**Problem description**
Looking through the entries, count each line where the string "InterfaceOptions" occurs, and write only the total.

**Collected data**
++++++++
(* ===== verification/OpenFlow.v ===== *)
(** * Flows and statistics through [ovs-ofctl]

    Models [ovs/openflow.go]: adding and deleting flows, flow bundles and their
    transactions, and the parsers of the dumps. *)

From S2P Require Import Prelude GoStrings GoConv GoNet Names Match MatchParser GoScan.
From S2P Require Import Action ActionParser Flow Stats Client.

Definition errMultipleValues : error := ErrorString "multiple values returned".
Definition errNotCommitted : error := ErrorString "flow bundle not committed, discarding flows".

(** ** Transactions *)

Inductive directive := dirAdd | dirDelete.

Definition directive_text (d : directive) : string :=
  match d with dirAdd => "add" | dirDelete => "delete" end.

Definition flowDirective : Type := directive * string.

Record FlowTransaction := mkFlowTransaction {
  flows : list flowDirective; committed : bool; tx_err : option error
}.

Definition newTransaction : FlowTransaction := mkFlowTransaction [] false None.

(** [push] stops at the first value that does not marshal; the values before it
    stay on the transaction. *)
Fixpoint push (d : directive) (texts : list (go string)) (tx : FlowTransaction) : FlowTransaction :=
  match texts with
  | [] => tx
  | t :: l =>
      match t with
      | Ok fb => push d l (mkFlowTransaction (flows tx ++ [(d, fb)]) (committed tx) (tx_err tx))
      | Err e => mkFlowTransaction (flows tx) (committed tx) (Some e)
      | Panic _ => tx
      end
  end.

Definition Add (fs : list Flow) (tx : FlowTransaction) : FlowTransaction :=
  match tx_err tx with
  | Some _ => tx
  | None => push dirAdd (map Flow_MarshalText fs) tx
  end.

Definition Delete (fs : list MatchFlow) (tx : FlowTransaction) : FlowTransaction :=
  match tx_err tx with
  | Some _ => tx
  | None => push dirDelete (map MatchFlow_MarshalText fs) tx
  end.

Definition Commit (tx : FlowTransaction) : FlowTransaction * option error :=
  match tx_err tx with
  | Some e => (tx, Some e)
  | None => (mkFlowTransaction (flows tx) true (tx_err tx), None)
  end.

Definition Discard (err : error) (tx : FlowTransaction) : FlowTransaction * error :=
  (mkFlowTransaction [] (committed tx) (tx_err tx),
   ErrorfErr "discarding add flow transaction: %v" err).

(** ** Scanning output

    [bufio.Scanner] with [ScanLines]: the lines without their newline and one
    carriage return before it; a line of 65536 bytes or more stops the scan. *)
Definition MaxScanTokenSize : Z := 65536.
Definition ErrTooLong : error := ErrorString "bufio.Scanner: token too long".

Definition dropCR (s : string) : string := TrimSuffix s (sing "013").

Fixpoint keep_short (l : list string) : list string * option error :=
  match l with
  | [] => ([], None)
  | s :: l => if MaxScanTokenSize <=? Z.of_nat (String.length s) then ([], Some ErrTooLong)
              else let (ls, e) := keep_short l in (dropCR s :: ls, e)
  end.

(** The pieces between newlines; an empty last one is not a line. *)
Definition drop_last_empty (l : list string) : list string :=
  match last l with
  | Some s => if (s =? "")%string then removelast l else l
  | None => l
  end.

Definition ScanLines (s : string) : list string * option error :=
  keep_short (drop_last_empty (Split s (sing "010"))).

(** What a dump returns: the values of the lines before the first failure, and
    the failure.  [fn] may pass over a line. *)
Definition dump (A : Type) : Type := go (list A * option error).

Definition dump_cons {A} (o : option A) (d : dump A) : dump A :=
  '(l, e) ← d; Ok (match o with Some a => a :: l | None => l end, e).

Fixpoint each_line {A} (fn : string -> go (option A)) (l : list string) (err : option error) : dump A :=
  match l with
  | [] => Ok ([], err)
  | b :: l =>
      match fn b with
      | Ok o => dump_cons o (each_line fn l err)
      | Err e => Ok ([], Some e)
      | Panic w => Panic w
      end
  end.

Definition parseEachLine {A} (s prefix : string) (fn : string -> go (option A)) : dump A :=
  let (lines, err) := ScanLines s in
  match lines with
  | [] => Ok ([], Some io_ErrUnexpectedEOF)
  | first :: lines =>
      if negb (HasPrefix first prefix) then Ok ([], Some io_ErrUnexpectedEOF)
      else each_line fn lines err
  end.

(** Two lines at a time, three when the banner announces OpenFlow 1.x. *)
Fixpoint each_pair {A} (fn : string -> go (option A)) (hasDuration : bool) (l : list string)
    (err : option error) : dump A :=
  match l with
  | [] => Ok ([], err)
  | [_] => Ok ([], Some io_ErrUnexpectedEOF)
  | b1 :: b2 :: l =>
      let continue_with l :=
        match fn (b1 +:+ b2) with
        | Ok o => dump_cons o (each_pair fn hasDuration l err)
        | Err e => Ok ([], Some e)
        | Panic w => Panic w
        end in
      if hasDuration then
        match l with
        | [] => Ok ([], Some io_ErrUnexpectedEOF)
        | _ :: l => continue_with l
        end
      else continue_with l
  end.

Definition parseEach {A} (s prefix : string) (fn : string -> go (option A)) : dump A :=
  let (lines, err) := ScanLines s in
  match lines with
  | [] => Ok ([], Some io_ErrUnexpectedEOF)
  | first :: lines =>
      if negb (HasPrefix first prefix) then Ok ([], Some io_ErrUnexpectedEOF)
      else each_pair fn (Contains first "(OF1.") lines err
  end.

(** ** The service *)

Definition dumpPortsPrefix := "OFPST_PORT reply".
Definition dumpTablesPrefix := "OFPST_TABLE reply".
Definition dumpFlowsPrefix := "NXST_FLOW reply".

(** The functions given to the line parsers. *)
Definition table_line (b : string) : go (option Stats.Table) :=
  t ← Table_UnmarshalText b;
  Ok (if (Active t =? 0) && (Lookup t =? 0) && (Matched t =? 0) then None else Some t).
(* ===== verification/Mirror.v ===== *)
(** * Dumped flows, added again

    [DumpFlows] and [AddFlowBundle] of [ovs/openflow.go] together: the flows of one
    bridge, as [ovs-ofctl] prints them with its statistics, are added to another. *)

From S2P Require Import Prelude GoStrings Names Client Match Action ActionParser Flow Normal OpenFlow.

(** A line of a dump whose fields are free of white space but around their values. *)
Definition plain_flow (s : string) : bool :=
  match Split s "actions=" with
  | [m; _] => forallb plain_field (Split (TrimSpace m) ",")
  | _ => false
  end.

(** The free text of the actions is plain and closes its parentheses. *)
Definition plain_actions (f : Flow) : Prop := Forall (fun a => text_closed a /\ text_plain a) (Actions f).

Lemma plain_flow_reads s f :
  plain_flow s = true -> Flow_UnmarshalText zeroFlow s = Ok f -> plain_actions f -> Flow_reads f.
Proof.
  unfold plain_flow. destruct (Split s "actions=") as [|m [|a [|]]] eqn:Hs; try done.
  intros Hp Hf Ha. by eapply accepted_reads.
Qed.

(** Each dumped flow comes from a line. *)
Lemma each_line_from lines fs err e :
  each_line flow_line lines err = Ok (fs, e) ->
  Forall (fun f => exists s, s ∈ lines /\ HasPrefix s dumpFlowsPrefix = false /\
                             Flow_UnmarshalText zeroFlow s = Ok f) fs.
Proof.
  revert fs. induction lines as [|s lines IH]; intros fs; cbn [each_line]; [by intros [= <- _]|].
  unfold flow_line at 1. destruct (HasPrefix s dumpFlowsPrefix) eqn:Hp.
  - intros ([l e'] & Hl & [= <- <-])%bind_Ok_inv. apply (Forall_impl _ _ _ (IH l Hl)).
    intros f (s' & Hs' & H). exists s'. split; [by right|done].
  - destruct (Flow_UnmarshalText zeroFlow s) as [f|x|p] eqn:Hf; cbn [fmap go_fmap]; [|by intros [= <- _]|done].
    intros ([l e'] & Hl & [= <- <-])%bind_Ok_inv. constructor.
    + exists s. split_and!; [left|done|done].
    + apply (Forall_impl _ _ _ (IH l Hl)). intros g (s' & Hs' & H). exists s'. split; [by right|done].
Qed.

Lemma DumpFlows_from {W} (c : Client W) bridge w w' out fs :
  o_exec c ["dump-flows"; bridge] w = (w', Ok out) -> DumpFlows c bridge w = (w', Ok (fs, None)) ->
  Forall (fun f => exists s, s ∈ fst (ScanLines out) /\ HasPrefix s dumpFlowsPrefix = false /\
                             Flow_UnmarshalText zeroFlow s = Ok f) fs.
Proof.
  intros Hx. unfold DumpFlows. rewrite (cmd_bind_Ok _ _ _ _ _ Hx). unfold lift, parseEachLine. intros [= H].
  destruct (ScanLines out) as [[|b lines] err]; [done|]. destruct (negb _); [done|].
  apply each_line_from in H. apply (Forall_impl _ _ _ H). intros f (s & Hs & Hf). exists s. split; [by right|done].
Qed.

(** C30: the flows that a dump returned, whatever statistics the lines carried and
    however they were spelled, if their fields and the free text of their actions are
    plain and if all of them can be printed, in lines the scanner takes: one bundle adds
    them to another bridge. Its input, cut into lines, is one [add] line per dumped flow,
    in order, and each text is read back into an equivalent flow. *)
Theorem dumped_flows_add_again {W} (c c' : Client W) bridge bridge' w w' out fs ts w2 :
  o_exec c ["dump-flows"; bridge] w = (w', Ok out) ->
  DumpFlows c bridge w = (w', Ok (fs, None)) ->
  Forall (fun s => HasPrefix s dumpFlowsPrefix || plain_flow s = true) (fst (ScanLines out)) ->
  Forall plain_actions fs ->
  mapM Flow_MarshalText fs = Ok ts ->
  Forall (fun t => Z.of_nat (String.length t) + 4 < MaxScanTokenSize) ts ->
  exists stdin,
    AddFlowBundle c' bridge' (tx_then_commit [Add fs]) w2 =
      o_pipe c' stdin (["--bundle"; "add-flow"] ++ ofctlFlags c' ++ [bridge'; "-"]) w2 /\
    ScanLines stdin = (map (fun t => "add " +:+ t) ts, None) /\
    exists gs, Forall2 (≡) fs gs /\ Forall2 (fun t g => Flow_UnmarshalText zeroFlow t = Ok g) ts gs.
Proof.
  intros Hx Hd Hl Ha Hm Hlen. apply bundle_texts; [|done].
  pose proof (DumpFlows_from c bridge w w' out fs Hx Hd) as Hfrom. rewrite Forall_forall in Hl.
  apply mapM_Ok_Forall2 in Hm. clear Hd Hlen. induction Hm as [|f t fs ts Ht _ IH]; [constructor|].
  apply Forall_cons in Hfrom as [(s & Hs & Hp & Hf) Hfrom]. apply Forall_cons in Ha as [Ha Has].
  constructor; [|auto]. split; [|done]. specialize (Hl s Hs). rewrite Hp in Hl. by eapply plain_flow_reads.
Qed.

Definition mirrored : string :=
  Join ["NXST_FLOW reply (xid=0x4):";
        " cookie=0x0, duration=9215.748s, table=0, n_packets=6, n_bytes=480, idle_age=9206, priority=820,in_port=LOCAL actions=mod_vlan_vid:10,output:1"] LF.
Definition mirroredFlow : Flow := mkFlow 820 "" PortLOCAL [] 0 0 0 [ModVLANVID 10; Output 1].

Lemma dumped_flows_add_again_witness :
  exists stdin,
    AddFlowBundle (rec_client []) "br1" (tx_then_commit [Add [mirroredFlow]]) (mkRecorder [] []) =
      o_pipe (rec_client []) stdin ["--bundle"; "add-flow"; "br1"; "-"] (mkRecorder [] []) /\
    ScanLines stdin =
      (["add priority=820,in_port=LOCAL,table=0,idle_timeout=0,actions=mod_vlan_vid:10,output:1"], None).
Proof.
  destruct (dumped_flows_add_again (rec_client []) (rec_client []) "br0" "br1"
    (mkRecorder [] [(Some mirrored, None)]) (mkRecorder [mkCall "ovs-ofctl" ["dump-flows"; "br0"] None] [])
    mirrored [mirroredFlow] ["priority=820,in_port=LOCAL,table=0,idle_timeout=0,actions=mod_vlan_vid:10,output:1"]
    (mkRecorder [] [])) as (stdin & H1 & H2 & _).
  - vm_compute. reflexivity.
  - vm_compute. reflexivity.
  - apply Forall_forall. intros s Hs%list_elem_of_In. revert s Hs. apply forallb_forall. vm_compute. reflexivity.
  - repeat constructor.
  - vm_compute. reflexivity.
  - repeat constructor.
  - exists stdin. split; [exact H1|exact H2].
Defined.
(* ===== verification/VSwitch.v ===== *)
(** * Bridges, ports and interfaces through [ovs-vsctl]

    Models [ovs/vswitch.go]. *)

From stdpp Require Import gmap.
From S2P Require Import Prelude GoStrings GoConv GoQuote GoJson Names Client.

Definition DefaultIngressRatePolicing : Z := -1.
Definition DefaultIngressBurstPolicing : Z := -1.

Definition FailModes : list string := ["standalone"; "secure"].
Definition InterfaceTypes : list string := ["gre"; "internal"; "patch"; "stt"; "vxlan"].

(** ** Options *)

Record BridgeOptions := mkBridgeOptions { bridge_protocols : list string }.

Definition BridgeOptions_slice (o : BridgeOptions) : list string :=
  match bridge_protocols o with
  | [] => []
  | ps => ["protocols=" +:+ Join ps ","]
  end.

Record InterfaceOptions := mkInterfaceOptions {
  if_Type : string; Peer : string; IngressRatePolicing : Z; IngressBurstPolicing : Z;
  RemoteIP : string; Key : string
}.

Definition InterfaceOptions_slice (i : InterfaceOptions) : list string :=
  let s := if negb (if_Type i =? "")%string then ["type=" +:+ if_Type i] else [] in
  let s := if negb (Peer i =? "")%string then s ++ ["options:peer=" +:+ Peer i] else s in
  let s := if IngressRatePolicing i =? DefaultIngressRatePolicing then s ++ ["ingress_policing_rate=0"]
           else if 0 <? IngressRatePolicing i
                then s ++ ["ingress_policing_rate=" +:+ fmt_d (IngressRatePolicing i)]
                else s in
  let s := if IngressBurstPolicing i =? DefaultIngressBurstPolicing then s ++ ["ingress_policing_burst=0"]
           else if 0 <? IngressBurstPolicing i
                then s ++ ["ingress_policing_burst=" +:+ fmt_d (IngressBurstPolicing i)]
                else s in
  let s := if negb (RemoteIP i =? "")%string then s ++ ["options:remote_ip=" +:+ RemoteIP i] else s in
  if negb (Key i =? "")%string then s ++ ["options:key=" +:+ Key i] else s.

(** ** The service *)

Section service.
Context {W : Type} (c : Client W).

Definition v_exec (args : list string) : cmd W string := exec c "ovs-vsctl" args.

Definition AddBridge (bridge : string) : cmd W unit :=
  _ ← v_exec ["--may-exist"; "add-br"; bridge]; mret tt.
Definition AddPort (bridge port : string) : cmd W unit :=
  _ ← v_exec ["--may-exist"; "add-port"; bridge; port]; mret tt.
Definition DeleteBridge (bridge : string) : cmd W unit :=
  _ ← v_exec ["--if-exists"; "del-br"; bridge]; mret tt.
Definition DeletePort (bridge port : string) : cmd W unit :=
  _ ← v_exec ["--if-exists"; "del-port"; bridge; port]; mret tt.

Definition ListPorts (bridge : string) : cmd W (list string) :=
  output ← v_exec ["list-ports"; bridge]; mret (Split (TrimSpace output) (sing "010")).
Definition ListBridges : cmd W (list string) :=
  output ← v_exec ["list-br"]; mret (Split (TrimSpace output) (sing "010")).
Lemma take_insert_after (mem : list string) k a :
  take (length shared) (<[(length shared + k)%nat := a]> mem) = take (length shared) mem.
Proof. apply take_insert_ge. lia. Qed.

Lemma caller_step_ok mem t mem' t' :
  mem_ok mem -> (length shared <= capacity)%nat -> stage_ok t -> caller_step mem t = (mem', t') ->
  mem_ok mem' /\ stage_ok t' /\ args t' = args t.
Proof.
  intros Hm Hc Hs H. pose proof Hm as [Hl Ht]. destruct t as [a s]. unfold caller_step in H. unfold stage_ok in Hs.
  cbn [args at_stage] in *.
  destruct s as [|k| |acc|r].
  - injection H as <- <-. split_and!; [done| |done]. unfold stage_ok. cbn.
    destruct (fits a) eqn:Hf; [|done]. split; [done|lia].
  - destruct Hs as [Hf Hk]. destruct (a !! k) as [x|] eqn:Hx; injection H as <- <-.
    + split_and!; [split; [by rewrite length_insert|by rewrite take_insert_after]| |done].
      cbn. apply lookup_lt_Some in Hx. split; [done|cbn; lia].
    + split_and!; [done| |done]. cbn. split_and!; [done|lia|by rewrite firstn_nil].
  - injection H as <- <-. split_and!; [done| |done]. cbn. rewrite Ht. rewrite length_app. split; [done|].
    by rewrite take_app_length.
  - destruct Hs as (Hf & Hlen & Hp).
    destruct (Nat.ltb_spec (length acc) (length shared + length a)) as [Hlt|Hge].
    + destruct (mem !! length acc) as [x|] eqn:Hx; injection H as <- <-; [|by split_and!].
      split_and!; [done| |done]. cbn. rewrite length_app. cbn. split_and!; [done|lia|].
      destruct (decide (length acc < length shared)%nat) as [Hin|Hout].
      * rewrite take_ge in Hp by lia. rewrite take_ge by (rewrite length_app; cbn; lia).
        assert (Hsx : shared !! length acc = Some x) by (rewrite <- Ht, lookup_take_lt by lia; done).
        replace (length acc + 1)%nat with (S (length acc)) by lia. rewrite (take_S_r _ _ x Hsx). by rewrite Hp at 1.
      * rewrite take_app_le by lia. rewrite Hp. rewrite !take_ge by lia. done.
    + injection H as <- <-. split_and!; [done| |done]. cbn. split; [lia|].
      rewrite Hp. apply take_ge. lia.
  - injection H as <- <-. by split_and!.
Qed.

(** *** Every state: what a caller has read begins with the shared slice *)

Definition state_ok (s : store) : Prop := mem_ok (cells s) /\ Forall stage_ok (callers s).

Lemma step_ok s s' :
  (length shared <= capacity)%nat -> step s s' -> state_ok s ->
  state_ok s' /\ args <$> callers s' = args <$> callers s.
Proof.
  intros Hc [i t mem cs mem' t' Hi Hs] [Hm Hall]. cbn in *.
  pose proof (Forall_lookup_1 _ _ _ _ Hall Hi) as Ht.
  destruct (caller_step_ok mem t mem' t' Hm Hc Ht Hs) as (Hm' & Ht' & Ha). split.
  - split; [done|]. cbn. by apply Forall_insert.
  - rewrite list_fmap_insert, Ha. apply list_insert_id. by rewrite list_lookup_fmap, Hi.
Qed.

Lemma rtc_ok s s' :
  (length shared <= capacity)%nat -> rtc step s s' -> state_ok s ->
  state_ok s' /\ args <$> callers s' = args <$> callers s.
Proof.
  intros Hc. induction 1 as [s|s u v Hsu _ IH]; [done|]. intros Hs.
  destruct (step_ok s u Hc Hsu Hs) as [Hu Ha]. destruct (IH Hu) as [Hv Hb]. split; [done|]. by rewrite Hb.
Qed.

Lemma start_ok s : start_state s -> state_ok s /\ (length shared <= capacity)%nat.
Proof.
  intros [mem cs Hl Ht Hc Hs]. split; [|done]. split; [done|]. cbn.
  eapply Forall_impl; [exact Hs|]. intros t Hst. unfold stage_ok. by rewrite Hst.
Qed.

(** *** One caller that writes in place *)

Definition own_ok (mem : list string) (t : caller) : Prop :=
  match at_stage t with
  | Writing k => take (length shared + k) mem = shared ++ take k (args t)
  | Reading acc => take (length shared + length (args t)) mem = shared ++ args t /\
                   acc = take (length acc) (shared ++ args t)
  | Done r => r = shared ++ args t
  | _ => True
  end.
(* ===== verification/Kernel.v ===== *)
(** * The kernel's constants

    Models [ovsnl/internal/ovsh/const.go]: the names and versions of the generic
    netlink families, the flags, and the enumerations of commands and attributes.  Each
    block of constants is an inductive type whose values are numbered by a coercion;
    the class [Enumeration] states that the numbers are those from zero on, each once,
    which the C compiler gives to an [enum]. *)

From stdpp Require Import finite.
From S2P Require Import Prelude GoStrings.

(** ** Enumerations *)

Class Enumeration (A : Type) := {
  number : A -> Z;
  elements : list A;
  elements_number : map number elements = seqZ 0 (Z.of_nat (length elements));
  elements_all (a : A) : a ∈ elements
}.

(** An enumeration whose last constant, which is no value of it, counts the others. *)
Class Limited (A : Type) `{Enumeration A} := {
  limit : Z;
  limit_card : limit = Z.of_nat (length elements)
}.

Section enumeration.
Context {A : Type} `{Enumeration A}.

(** The value with a number. *)
Definition of_number (z : Z) : option A := if z <? 0 then None else elements !! Z.to_nat z.

Lemma number_lookup i a : elements !! i = Some a -> number a = Z.of_nat i.
Proof.
  intros Hi. assert (Hm : map number elements !! i = Some (number a)) by (by rewrite list_lookup_fmap, Hi).
  rewrite elements_number, lookup_seqZ in Hm. lia.
Qed.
++++++++
**Response area**
2